(Items from a dataset)

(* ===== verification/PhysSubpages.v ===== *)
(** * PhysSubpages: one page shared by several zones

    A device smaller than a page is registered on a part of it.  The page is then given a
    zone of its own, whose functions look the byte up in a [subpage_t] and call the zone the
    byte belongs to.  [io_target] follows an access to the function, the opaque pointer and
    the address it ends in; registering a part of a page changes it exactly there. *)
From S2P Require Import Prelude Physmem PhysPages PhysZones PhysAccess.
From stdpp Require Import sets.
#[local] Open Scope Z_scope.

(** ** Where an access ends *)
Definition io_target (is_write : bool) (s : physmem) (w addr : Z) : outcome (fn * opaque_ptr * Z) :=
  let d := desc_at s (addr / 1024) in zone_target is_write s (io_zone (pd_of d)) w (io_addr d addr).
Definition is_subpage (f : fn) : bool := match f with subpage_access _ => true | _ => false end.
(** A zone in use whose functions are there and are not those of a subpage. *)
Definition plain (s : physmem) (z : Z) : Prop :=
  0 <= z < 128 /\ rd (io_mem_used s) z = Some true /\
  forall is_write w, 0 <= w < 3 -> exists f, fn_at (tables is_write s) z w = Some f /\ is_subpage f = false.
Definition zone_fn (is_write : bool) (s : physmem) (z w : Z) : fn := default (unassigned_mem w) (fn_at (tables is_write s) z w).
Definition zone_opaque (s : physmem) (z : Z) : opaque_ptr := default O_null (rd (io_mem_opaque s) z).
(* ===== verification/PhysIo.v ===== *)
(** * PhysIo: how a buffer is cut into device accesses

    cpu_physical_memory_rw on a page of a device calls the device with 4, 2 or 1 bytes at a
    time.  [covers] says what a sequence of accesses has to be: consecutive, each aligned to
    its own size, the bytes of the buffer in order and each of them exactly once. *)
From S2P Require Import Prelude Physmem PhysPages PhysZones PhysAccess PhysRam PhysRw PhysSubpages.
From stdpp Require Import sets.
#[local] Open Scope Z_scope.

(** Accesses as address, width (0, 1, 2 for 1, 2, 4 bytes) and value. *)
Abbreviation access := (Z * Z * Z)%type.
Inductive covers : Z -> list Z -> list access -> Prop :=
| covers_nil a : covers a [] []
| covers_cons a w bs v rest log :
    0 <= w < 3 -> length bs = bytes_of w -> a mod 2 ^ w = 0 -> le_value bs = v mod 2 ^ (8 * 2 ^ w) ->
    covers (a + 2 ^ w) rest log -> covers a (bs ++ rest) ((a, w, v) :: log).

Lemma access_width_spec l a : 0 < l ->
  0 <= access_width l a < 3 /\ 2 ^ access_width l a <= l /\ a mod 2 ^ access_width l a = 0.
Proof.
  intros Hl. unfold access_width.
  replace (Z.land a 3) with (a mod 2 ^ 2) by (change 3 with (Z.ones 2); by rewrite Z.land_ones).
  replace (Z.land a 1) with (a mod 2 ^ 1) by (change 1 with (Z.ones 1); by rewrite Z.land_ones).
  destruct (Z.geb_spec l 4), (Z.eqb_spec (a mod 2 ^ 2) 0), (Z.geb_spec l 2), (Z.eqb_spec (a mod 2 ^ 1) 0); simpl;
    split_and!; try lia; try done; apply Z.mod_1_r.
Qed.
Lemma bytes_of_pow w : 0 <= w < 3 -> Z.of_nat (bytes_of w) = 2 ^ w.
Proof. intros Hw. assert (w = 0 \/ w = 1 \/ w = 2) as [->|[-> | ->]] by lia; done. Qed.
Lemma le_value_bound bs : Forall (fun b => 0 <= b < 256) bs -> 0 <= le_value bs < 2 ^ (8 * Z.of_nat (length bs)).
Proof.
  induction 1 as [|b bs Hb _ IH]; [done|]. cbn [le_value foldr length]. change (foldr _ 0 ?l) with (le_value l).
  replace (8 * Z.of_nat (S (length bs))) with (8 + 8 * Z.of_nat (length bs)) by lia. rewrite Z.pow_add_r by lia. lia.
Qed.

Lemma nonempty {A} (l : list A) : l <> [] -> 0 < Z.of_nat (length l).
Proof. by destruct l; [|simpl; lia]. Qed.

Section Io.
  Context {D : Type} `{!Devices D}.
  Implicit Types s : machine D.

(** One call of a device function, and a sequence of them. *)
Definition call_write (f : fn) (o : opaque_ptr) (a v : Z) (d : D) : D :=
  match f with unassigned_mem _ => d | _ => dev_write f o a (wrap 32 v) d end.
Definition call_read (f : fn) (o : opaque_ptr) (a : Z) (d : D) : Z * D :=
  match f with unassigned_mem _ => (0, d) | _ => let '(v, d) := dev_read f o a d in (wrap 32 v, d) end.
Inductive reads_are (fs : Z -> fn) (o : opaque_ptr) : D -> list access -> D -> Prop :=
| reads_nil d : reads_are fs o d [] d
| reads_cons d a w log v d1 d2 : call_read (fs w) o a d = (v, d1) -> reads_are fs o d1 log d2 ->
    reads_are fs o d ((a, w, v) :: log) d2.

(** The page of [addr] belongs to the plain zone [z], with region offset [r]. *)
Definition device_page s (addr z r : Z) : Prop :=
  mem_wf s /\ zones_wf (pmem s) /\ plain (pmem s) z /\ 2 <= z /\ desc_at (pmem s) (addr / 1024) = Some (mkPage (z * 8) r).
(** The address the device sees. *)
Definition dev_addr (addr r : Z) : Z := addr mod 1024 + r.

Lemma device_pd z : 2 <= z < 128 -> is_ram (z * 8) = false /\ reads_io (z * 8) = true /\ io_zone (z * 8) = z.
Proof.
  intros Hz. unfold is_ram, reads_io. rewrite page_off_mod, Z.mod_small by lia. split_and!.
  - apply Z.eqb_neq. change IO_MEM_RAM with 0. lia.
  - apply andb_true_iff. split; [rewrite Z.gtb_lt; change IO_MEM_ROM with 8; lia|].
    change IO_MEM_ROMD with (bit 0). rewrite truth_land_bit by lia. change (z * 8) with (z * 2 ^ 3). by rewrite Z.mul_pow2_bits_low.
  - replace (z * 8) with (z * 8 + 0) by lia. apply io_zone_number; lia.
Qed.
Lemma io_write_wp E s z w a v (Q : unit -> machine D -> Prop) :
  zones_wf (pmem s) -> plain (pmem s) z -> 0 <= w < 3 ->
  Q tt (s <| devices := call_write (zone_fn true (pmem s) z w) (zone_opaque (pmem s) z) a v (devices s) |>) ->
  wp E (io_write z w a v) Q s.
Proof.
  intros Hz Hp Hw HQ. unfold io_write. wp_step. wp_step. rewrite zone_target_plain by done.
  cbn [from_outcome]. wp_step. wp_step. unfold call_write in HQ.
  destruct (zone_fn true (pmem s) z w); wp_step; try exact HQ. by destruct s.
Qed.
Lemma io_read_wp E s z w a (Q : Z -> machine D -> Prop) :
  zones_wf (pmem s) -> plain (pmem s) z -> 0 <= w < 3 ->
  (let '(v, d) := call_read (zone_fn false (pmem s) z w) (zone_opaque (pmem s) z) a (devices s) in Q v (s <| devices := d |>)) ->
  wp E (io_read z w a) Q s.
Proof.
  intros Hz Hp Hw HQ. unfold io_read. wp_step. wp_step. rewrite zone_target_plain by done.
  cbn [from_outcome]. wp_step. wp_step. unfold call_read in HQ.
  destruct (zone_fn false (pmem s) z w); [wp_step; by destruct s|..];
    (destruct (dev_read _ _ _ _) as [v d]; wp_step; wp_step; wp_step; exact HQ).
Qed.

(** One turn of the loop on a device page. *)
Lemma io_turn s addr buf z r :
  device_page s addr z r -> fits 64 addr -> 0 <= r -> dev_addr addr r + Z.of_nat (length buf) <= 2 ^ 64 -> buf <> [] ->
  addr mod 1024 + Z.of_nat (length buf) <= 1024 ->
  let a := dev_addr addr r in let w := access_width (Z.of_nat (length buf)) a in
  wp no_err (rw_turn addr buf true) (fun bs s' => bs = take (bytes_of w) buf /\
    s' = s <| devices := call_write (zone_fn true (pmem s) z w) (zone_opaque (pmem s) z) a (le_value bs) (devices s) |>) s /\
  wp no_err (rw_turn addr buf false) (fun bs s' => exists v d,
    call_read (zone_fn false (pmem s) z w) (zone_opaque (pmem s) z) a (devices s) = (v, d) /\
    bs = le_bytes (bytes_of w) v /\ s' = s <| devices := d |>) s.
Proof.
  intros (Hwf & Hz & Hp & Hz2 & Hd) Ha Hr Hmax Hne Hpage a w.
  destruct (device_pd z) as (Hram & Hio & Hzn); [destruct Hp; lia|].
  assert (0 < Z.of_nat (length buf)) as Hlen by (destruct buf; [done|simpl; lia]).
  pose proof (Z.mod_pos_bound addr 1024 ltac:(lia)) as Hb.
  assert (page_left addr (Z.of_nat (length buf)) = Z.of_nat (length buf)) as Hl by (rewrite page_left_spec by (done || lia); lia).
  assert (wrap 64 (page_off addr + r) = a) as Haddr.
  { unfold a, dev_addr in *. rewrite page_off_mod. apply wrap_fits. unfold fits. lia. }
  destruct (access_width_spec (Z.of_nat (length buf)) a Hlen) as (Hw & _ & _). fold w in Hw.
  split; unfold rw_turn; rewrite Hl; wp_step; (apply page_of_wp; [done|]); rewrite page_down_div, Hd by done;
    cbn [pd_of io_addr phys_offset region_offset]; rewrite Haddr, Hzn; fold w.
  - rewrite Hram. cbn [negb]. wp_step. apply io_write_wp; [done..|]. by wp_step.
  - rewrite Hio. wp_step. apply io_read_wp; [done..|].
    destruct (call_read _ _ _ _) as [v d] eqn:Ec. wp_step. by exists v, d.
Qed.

● What is needed: Filter the records down to the lines that contain the string "Inductive", and copy those lines.

● Expected output:
Inductive covers : Z -> list Z -> list access -> Prop :=
Inductive reads_are (fs : Z -> fn) (o : opaque_ptr) : D -> list access -> D -> Prop :=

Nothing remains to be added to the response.